• What is being asked:
Select from the data all lines with the word "waiting".

----------------------------------------

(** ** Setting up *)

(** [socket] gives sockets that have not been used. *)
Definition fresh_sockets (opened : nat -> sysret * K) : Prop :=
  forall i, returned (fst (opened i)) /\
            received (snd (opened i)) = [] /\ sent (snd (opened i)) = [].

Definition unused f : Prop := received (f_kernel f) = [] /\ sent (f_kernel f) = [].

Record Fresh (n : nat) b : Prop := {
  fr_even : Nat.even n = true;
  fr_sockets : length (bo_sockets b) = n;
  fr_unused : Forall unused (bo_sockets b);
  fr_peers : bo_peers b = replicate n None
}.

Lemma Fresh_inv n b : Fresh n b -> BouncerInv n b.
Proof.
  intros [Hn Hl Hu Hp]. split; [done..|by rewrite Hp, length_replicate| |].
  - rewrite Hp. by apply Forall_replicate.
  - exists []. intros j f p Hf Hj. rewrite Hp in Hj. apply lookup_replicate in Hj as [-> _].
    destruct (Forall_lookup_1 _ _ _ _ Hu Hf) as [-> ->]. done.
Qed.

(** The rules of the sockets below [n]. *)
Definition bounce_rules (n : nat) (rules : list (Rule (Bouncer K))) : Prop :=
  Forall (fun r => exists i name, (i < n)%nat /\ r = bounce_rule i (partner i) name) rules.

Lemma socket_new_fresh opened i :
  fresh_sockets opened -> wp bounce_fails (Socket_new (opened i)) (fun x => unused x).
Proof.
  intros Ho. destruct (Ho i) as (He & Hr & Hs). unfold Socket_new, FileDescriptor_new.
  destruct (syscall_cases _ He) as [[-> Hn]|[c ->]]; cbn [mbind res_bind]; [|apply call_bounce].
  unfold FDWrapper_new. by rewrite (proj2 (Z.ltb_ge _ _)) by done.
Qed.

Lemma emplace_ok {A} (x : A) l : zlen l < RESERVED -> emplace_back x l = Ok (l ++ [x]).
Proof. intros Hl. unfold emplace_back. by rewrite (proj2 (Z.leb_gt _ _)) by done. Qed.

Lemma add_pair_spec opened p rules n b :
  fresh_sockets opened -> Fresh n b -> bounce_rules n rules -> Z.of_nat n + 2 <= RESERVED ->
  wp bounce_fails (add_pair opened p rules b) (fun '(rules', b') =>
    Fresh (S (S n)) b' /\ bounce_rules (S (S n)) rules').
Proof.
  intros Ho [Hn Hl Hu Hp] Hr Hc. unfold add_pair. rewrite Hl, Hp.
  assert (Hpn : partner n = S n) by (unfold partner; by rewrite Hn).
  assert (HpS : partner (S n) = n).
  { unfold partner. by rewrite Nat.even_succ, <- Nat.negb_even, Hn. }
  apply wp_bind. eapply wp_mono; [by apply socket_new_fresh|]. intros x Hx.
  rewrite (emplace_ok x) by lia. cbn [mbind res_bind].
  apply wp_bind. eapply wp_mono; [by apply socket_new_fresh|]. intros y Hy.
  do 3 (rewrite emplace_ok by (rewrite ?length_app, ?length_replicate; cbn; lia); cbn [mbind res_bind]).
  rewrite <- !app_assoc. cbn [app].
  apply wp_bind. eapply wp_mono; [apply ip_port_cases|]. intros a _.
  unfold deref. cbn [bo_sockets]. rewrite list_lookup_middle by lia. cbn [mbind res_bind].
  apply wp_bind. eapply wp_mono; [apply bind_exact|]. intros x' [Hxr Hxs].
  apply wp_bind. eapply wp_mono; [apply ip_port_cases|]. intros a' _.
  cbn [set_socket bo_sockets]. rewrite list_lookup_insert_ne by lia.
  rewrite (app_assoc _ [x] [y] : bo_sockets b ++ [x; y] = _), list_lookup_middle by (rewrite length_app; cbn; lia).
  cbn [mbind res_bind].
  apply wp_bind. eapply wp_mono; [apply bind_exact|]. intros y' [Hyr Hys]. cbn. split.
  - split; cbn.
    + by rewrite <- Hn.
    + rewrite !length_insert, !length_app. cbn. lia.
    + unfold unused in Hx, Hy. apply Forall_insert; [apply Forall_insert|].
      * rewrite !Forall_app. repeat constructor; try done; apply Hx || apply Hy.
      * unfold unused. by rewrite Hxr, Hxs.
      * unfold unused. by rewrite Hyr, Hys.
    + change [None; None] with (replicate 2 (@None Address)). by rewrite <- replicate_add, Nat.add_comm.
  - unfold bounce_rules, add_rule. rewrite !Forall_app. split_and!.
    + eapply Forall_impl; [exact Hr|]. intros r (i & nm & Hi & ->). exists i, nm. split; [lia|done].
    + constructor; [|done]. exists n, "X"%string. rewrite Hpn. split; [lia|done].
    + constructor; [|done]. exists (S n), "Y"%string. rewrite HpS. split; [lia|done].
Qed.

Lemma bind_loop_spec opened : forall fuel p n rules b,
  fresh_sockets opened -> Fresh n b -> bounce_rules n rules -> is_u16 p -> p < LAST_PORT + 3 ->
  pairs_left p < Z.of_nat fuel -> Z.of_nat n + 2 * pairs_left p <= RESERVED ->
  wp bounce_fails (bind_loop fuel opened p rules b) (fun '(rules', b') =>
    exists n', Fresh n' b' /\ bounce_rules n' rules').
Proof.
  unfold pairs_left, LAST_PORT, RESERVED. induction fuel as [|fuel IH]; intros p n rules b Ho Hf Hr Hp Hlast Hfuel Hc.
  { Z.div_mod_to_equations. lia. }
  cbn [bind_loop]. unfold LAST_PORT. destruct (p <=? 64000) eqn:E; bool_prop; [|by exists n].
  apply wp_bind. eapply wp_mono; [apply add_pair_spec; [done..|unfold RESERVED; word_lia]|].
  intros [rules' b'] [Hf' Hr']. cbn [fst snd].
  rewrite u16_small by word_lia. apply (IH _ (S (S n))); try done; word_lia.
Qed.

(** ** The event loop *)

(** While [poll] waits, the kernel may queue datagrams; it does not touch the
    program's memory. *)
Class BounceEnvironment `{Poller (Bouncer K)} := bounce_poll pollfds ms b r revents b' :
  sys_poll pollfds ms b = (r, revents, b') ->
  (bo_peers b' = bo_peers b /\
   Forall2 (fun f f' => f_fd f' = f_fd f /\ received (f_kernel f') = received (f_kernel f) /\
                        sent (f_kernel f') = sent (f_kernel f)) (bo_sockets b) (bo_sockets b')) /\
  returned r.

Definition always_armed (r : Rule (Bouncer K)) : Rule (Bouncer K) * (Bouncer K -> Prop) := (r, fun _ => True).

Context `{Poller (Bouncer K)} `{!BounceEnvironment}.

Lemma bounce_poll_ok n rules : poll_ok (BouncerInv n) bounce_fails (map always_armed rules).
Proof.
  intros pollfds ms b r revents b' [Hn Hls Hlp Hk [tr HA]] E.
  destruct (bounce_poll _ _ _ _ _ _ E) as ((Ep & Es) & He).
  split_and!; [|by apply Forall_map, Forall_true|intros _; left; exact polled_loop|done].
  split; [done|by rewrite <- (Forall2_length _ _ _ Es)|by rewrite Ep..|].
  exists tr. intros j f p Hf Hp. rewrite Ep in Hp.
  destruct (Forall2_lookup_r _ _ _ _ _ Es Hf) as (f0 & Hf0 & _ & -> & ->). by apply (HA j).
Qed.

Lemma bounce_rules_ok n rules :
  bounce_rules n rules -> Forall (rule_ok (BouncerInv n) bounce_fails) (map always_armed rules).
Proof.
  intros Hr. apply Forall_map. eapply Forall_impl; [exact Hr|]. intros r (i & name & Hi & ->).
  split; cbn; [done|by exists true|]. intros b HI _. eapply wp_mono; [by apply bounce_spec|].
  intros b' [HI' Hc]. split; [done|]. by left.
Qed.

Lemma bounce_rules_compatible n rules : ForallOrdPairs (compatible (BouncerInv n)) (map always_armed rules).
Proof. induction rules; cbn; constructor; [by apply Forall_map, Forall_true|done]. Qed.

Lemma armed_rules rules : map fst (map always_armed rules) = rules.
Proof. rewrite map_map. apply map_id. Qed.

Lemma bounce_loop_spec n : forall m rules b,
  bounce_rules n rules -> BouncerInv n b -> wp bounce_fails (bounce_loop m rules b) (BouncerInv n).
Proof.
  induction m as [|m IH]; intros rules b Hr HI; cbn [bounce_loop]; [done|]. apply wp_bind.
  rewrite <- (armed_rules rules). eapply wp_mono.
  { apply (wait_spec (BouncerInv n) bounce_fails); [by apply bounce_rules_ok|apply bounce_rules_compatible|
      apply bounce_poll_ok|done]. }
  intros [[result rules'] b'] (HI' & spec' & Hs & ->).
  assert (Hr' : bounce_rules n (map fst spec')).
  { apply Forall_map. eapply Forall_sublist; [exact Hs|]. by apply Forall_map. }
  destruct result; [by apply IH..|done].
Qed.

----------------------------------------

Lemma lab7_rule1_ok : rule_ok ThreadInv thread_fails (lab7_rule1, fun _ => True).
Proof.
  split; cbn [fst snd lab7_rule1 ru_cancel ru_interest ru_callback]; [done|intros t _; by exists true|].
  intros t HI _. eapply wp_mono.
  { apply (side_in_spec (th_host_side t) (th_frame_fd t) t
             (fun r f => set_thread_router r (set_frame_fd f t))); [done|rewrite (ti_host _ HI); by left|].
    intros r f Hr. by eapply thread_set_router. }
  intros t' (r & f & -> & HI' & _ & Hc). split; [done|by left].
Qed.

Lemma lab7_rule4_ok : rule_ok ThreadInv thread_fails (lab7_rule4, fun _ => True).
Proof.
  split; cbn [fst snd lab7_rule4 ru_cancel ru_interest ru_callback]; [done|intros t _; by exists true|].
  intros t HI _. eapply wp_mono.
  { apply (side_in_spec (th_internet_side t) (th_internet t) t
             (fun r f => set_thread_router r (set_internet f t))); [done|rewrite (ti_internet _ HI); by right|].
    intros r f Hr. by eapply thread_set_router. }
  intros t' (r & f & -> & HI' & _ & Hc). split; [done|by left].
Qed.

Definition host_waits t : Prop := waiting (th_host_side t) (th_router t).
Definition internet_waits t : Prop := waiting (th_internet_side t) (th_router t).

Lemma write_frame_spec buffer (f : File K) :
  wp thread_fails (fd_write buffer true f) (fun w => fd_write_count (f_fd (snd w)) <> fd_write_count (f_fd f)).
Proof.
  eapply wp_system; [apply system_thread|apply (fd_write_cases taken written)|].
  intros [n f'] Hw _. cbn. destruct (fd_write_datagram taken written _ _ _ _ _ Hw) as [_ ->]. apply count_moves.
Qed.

----------------------------------------

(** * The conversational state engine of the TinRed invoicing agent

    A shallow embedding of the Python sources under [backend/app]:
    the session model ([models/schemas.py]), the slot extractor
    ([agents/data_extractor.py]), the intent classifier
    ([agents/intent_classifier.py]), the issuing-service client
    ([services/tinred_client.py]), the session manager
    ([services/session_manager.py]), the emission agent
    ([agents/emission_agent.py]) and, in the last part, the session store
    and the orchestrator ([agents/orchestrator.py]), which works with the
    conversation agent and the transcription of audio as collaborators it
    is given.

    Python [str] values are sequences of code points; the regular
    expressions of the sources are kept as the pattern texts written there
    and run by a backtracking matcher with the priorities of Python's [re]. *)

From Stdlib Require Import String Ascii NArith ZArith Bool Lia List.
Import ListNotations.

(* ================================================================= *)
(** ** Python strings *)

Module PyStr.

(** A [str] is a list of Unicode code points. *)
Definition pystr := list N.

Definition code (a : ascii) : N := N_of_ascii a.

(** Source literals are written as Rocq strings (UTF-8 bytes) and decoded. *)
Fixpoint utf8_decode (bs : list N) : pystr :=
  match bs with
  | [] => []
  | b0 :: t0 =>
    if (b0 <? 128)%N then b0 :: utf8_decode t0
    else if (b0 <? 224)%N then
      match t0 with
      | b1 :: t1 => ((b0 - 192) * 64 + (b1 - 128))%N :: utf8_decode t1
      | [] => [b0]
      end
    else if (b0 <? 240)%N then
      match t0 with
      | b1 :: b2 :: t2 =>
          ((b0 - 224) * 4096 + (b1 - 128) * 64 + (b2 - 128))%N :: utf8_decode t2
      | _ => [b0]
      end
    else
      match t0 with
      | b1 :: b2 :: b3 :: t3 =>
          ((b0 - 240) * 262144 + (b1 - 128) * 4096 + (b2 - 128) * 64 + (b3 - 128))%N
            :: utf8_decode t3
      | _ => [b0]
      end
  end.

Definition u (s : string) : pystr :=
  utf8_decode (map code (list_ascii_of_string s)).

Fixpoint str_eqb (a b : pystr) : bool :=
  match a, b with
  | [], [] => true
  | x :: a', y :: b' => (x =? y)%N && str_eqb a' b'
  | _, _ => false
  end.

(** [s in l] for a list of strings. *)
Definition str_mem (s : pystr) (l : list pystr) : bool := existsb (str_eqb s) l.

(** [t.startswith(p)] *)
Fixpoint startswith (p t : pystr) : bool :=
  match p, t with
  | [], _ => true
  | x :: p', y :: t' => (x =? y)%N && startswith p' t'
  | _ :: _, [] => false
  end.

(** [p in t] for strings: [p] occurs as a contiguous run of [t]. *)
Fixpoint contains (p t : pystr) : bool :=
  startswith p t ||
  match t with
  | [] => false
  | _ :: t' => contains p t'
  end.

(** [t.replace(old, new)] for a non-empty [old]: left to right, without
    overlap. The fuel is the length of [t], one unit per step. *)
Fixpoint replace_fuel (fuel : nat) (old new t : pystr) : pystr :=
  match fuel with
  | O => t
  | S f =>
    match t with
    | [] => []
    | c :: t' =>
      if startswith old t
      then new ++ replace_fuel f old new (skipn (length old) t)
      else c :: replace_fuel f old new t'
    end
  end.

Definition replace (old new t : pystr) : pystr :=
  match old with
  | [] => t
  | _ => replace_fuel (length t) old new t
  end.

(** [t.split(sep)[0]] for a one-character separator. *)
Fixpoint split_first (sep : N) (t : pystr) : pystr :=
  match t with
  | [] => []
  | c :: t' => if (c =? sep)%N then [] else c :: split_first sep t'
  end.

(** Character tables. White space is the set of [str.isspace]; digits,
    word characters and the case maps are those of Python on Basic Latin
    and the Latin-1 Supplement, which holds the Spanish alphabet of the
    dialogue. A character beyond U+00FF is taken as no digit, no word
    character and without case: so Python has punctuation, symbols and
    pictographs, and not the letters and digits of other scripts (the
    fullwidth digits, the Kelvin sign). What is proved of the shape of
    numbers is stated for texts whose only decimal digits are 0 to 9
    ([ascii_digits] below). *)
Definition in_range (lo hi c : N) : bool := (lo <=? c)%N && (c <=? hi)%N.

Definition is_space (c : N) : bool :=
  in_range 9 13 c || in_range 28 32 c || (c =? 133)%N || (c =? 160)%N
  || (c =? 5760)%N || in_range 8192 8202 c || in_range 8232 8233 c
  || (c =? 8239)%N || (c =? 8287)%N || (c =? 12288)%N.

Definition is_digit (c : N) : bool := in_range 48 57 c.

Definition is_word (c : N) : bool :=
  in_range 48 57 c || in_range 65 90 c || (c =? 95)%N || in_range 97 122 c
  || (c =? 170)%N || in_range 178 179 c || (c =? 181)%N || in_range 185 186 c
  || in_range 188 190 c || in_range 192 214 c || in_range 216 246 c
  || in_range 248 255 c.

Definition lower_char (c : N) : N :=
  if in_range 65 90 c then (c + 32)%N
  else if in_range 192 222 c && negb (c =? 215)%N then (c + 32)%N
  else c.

----------------------------------------

• Task result:
Definition host_waits t : Prop := waiting (th_host_side t) (th_router t).
Definition internet_waits t : Prop := waiting (th_internet_side t) (th_router t).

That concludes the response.